La Torah consiste en cinq livres, subdivisés en 54 « Parachas ». Ces livres sont communément appelés « Les Cinq Livres de Moïse ».
À première vue, ce nom ne semble pas utilisé avec exactitude. Il est vrai que c’est Moïse qui les transcrivit et aussi qu’il est le personnage central du récit. Mais n’est-ce pas la Torah de D.ieu ? Le Talmud s’interroge, dans la même veine, devant l’invective du prophète (Malachie 3, 22) : « Rappelle-toi la Torah de Moïse, Mon serviteur ». Serait-ce donc la Torah de Moïse ? Oui, ça l’est, affirme le Talmud, « parce qu’il lui a consacré sa vie, elle est appelée de son nom. »
Il n’est pas fait mention de Moïse dans le premier livre, Beréchit (la Genèse). Cela a du sens dans la mesure où il n’était pas encore né. Le nom « Moïse » n’apparaît que quelques fois dans le cinquième livre, Devarim (Deutéronome). Cela également se comprend : le livre de Devarim est un long discours de trente-sept jours que Moïse adresse au peuple d’Israël avant sa disparition.

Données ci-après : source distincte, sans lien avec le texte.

(** ** A fixed number of places *)
Lemma round_half_even_close n d :
  (0 < d)%Z -> (Rabs (IZR (round_half_even n d) - IZR n / IZR d) <= 1)%R.
Proof.
  intros Hd. pose proof (Z.div_mod n d ltac:(lia)) as Hn. pose proof (Z.mod_pos_bound n d Hd) as Hr.
  assert (round_half_even n d = n / d \/ round_half_even n d = n / d + 1) as Hq.
  { unfold round_half_even. repeat case_match; auto. }
  assert (0 < IZR d)%R as Hd' by (by apply IZR_lt).
  assert (IZR n / IZR d = IZR (n / d) + IZR (n mod d) / IZR d)%R as ->.
  { rewrite Hn at 1. rewrite plus_IZR, mult_IZR. field. lra. }
  assert (0 <= IZR (n mod d) / IZR d <= 1)%R as Hf.
  { split; [apply Rle_mult_inv_pos; [apply IZR_le; lia|done]|].
    apply Rmult_le_reg_r with (IZR d); [done|]. unfold Rdiv. rewrite Rmult_assoc, Rinv_l by lra.
    rewrite Rmult_1_r, Rmult_1_l. apply IZR_le. lia. }
  apply Rabs_le. destruct Hq as [-> | ->]; rewrite ?plus_IZR; lra.
Qed.

Lemma fraction_real m e : let '(n, d) := fraction m e in
  (0 <= n)%Z /\ (0 < d)%Z /\ (IZR (Z.pos m) * pow2 e = IZR n / IZR d)%R.
Proof.
  unfold fraction. destruct (Z.leb_spec 0 e) as [He|He].
  - split_and!; [apply Z.mul_nonneg_nonneg; [lia|apply Z.pow_nonneg; lia]|done|].
    rewrite mult_IZR, <- pow2_IZR by done. field.
  - split_and!; [lia|apply Z.pow_pos_nonneg; lia|]. replace e with (- (- e)) at 1 by lia.
    by rewrite pow2_neg by lia.
Qed.

(** The text of a whole number of units of the last place. *)
Definition fixed_text (places z : Z) : Bytes :=
  let s := show_unsigned z in
  let s := zeros (places + 1 - len s) ++ s in
  let point := Z.to_nat (len s - places) in
  take point s ++ lit "." ++ drop point s.

Lemma fixed_text_reads places z :
  0 <= places -> 0 <= z ->
  unsigned_text (fixed_text places z) = Some (decimal_value z (Some places))
  /\ "."%byte ∈ fixed_text places z
  /\ head (fixed_text places z) <> Some "."%byte /\ head (fixed_text places z) <> Some "-"%byte.
Proof.
  intros Hp Hz. unfold fixed_text. cbv zeta. set (s := zeros _ ++ _).
  assert (Hs : decimal_run s (Some (0, None)) = Some (z, None)).
  { unfold s. by rewrite decimal_run_app, decimal_run_zeros, decimal_run_unsigned. }
  assert (Hl : 0 <= places < len s).
  { unfold s, zeros, len. rewrite length_app, length_replicate. unfold len. lia. }
  pose proof (decimal_run_pointed s z places Hs Hl) as Hrun. cbn zeta in Hrun.
  assert (exists c t, take (Z.to_nat (len s - places)) s = c :: t /\ c ∈ s) as (c & t & Et & Hc).
  { destruct s as [|c s0]; [unfold len in Hl; cbn in Hl; lia|].
    destruct (Z.to_nat (len (c :: s0) - places)) as [|n] eqn:E; [lia|]. exists c, (take n s0). split; [done|by left]. }
  destruct (decimal_run_digits _ _ _ 0 Hs) as [_ [Hpoint Hminus]]. rewrite Et in *. cbn [app head] in *.
  split_and!.
  - unfold unsigned_text. by rewrite Hrun.
  - rewrite elem_of_cons, elem_of_app. right. right. by left.
  - intros [= ->]. done.
  - intros [= ->]. done.
Qed.

(** [{:.N}] writes the number, to within a unit of the last place it writes; and taking
    off the zeros at the end of that changes nothing. *)
Lemma show_fixed_close places x :
  0 <= places -> finite x = true ->
  exists y, decimal_text (trim_end_matches "."%byte (trim_end_matches "0"%byte (show_fixed places x))) = Some y
  /\ (Rabs (y - real x) <= / IZR (10 ^ places))%R.
Proof.
  intros Hp Hf.
  assert (Hpow : (0 < IZR (10 ^ places))%R) by (apply IZR_lt, Z.pow_pos_nonneg; lia).
  assert (exists s z, 0 <= z /\ show_fixed places x = with_sign s (fixed_text places z)
    /\ (Rabs (signed s (IZR z / IZR (10 ^ places)) - real x) <= / IZR (10 ^ places))%R) as (s & z & Hz & -> & Hclose).
  { destruct x as [s| | |s m e]; try done.
    - exists s, 0. split_and!; [done|done|]. replace (signed s (0 / IZR (10 ^ places)) - real (S754_zero s))%R with 0%R.
      + rewrite Rabs_R0. by apply Rlt_le, Rinv_0_lt_compat.
      + destruct s; cbn; unfold Rdiv; ring.
    - unfold show_fixed. pose proof (fraction_real m e) as Hfr. destruct (fraction m e) as [n d].
      destruct Hfr as (Hn & Hd & Hreal). pose proof (round_half_even_close (n * 10 ^ places) d Hd) as Hr.
      pose proof (IZR_lt 0 d Hd) as Hd'. exists s, (round_half_even (n * 10 ^ places) d). split_and!; [|done|].
      + assert (0 <= n * 10 ^ places / d) by (apply Z.div_pos; [apply Z.mul_nonneg_nonneg; lia|done]).
        unfold round_half_even. repeat case_match; lia.
      + rewrite real_finite, signed_minus, Rabs_signed, Hreal.
        replace (IZR (round_half_even (n * 10 ^ places) d) / IZR (10 ^ places) - IZR n / IZR d)%R
          with ((IZR (round_half_even (n * 10 ^ places) d) - IZR (n * 10 ^ places) / IZR d) * / IZR (10 ^ places))%R
          by (rewrite mult_IZR; field; lra).
        rewrite Rabs_mult, (Rabs_pos_eq (/ _)) by (by apply Rlt_le, Rinv_0_lt_compat).
        pose proof (Rinv_0_lt_compat _ Hpow). nra. }
  destruct (fixed_text_reads places z Hp Hz) as (Hreads & Hpoint & Hhead & Hminus).
  pose proof (trimmed_same _ _ Hreads Hpoint Hhead) as Htrim.
  exists (signed s (IZR z / IZR (10 ^ places))). split; [|done].
  assert (trim_end_matches "."%byte (trim_end_matches "0"%byte (with_sign s (fixed_text places z)))
          = with_sign s (trim_end_matches "."%byte (trim_end_matches "0"%byte (fixed_text places z)))) as ->.
  { destruct s; [|done]. cbn [with_sign]. by rewrite !trim_cons. }
  apply signed_text; [exact Htrim|].
  destruct (trim_end "0"%byte (fixed_text places z)) as [k Ek].
  destruct (trim_end "."%byte (trim_end_matches "0"%byte (fixed_text places z))) as [n En].
  rewrite En in Ek. rewrite Ek in Hminus. destruct (trim_end_matches "."%byte _); [done|exact Hminus].
Qed.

Tout au long des onze Parachas de Devarim, nous entendons sa voix : « À ce moment-là, D.ieu me dit... », « Et nous continuâmes notre voyage... » – (Ceci contraste avec le reste de la Torah qui est écrit à la troisième personne : « Et D.ieu parla à Moïse... », « Et Moïse monta sur la montagne... », etc.)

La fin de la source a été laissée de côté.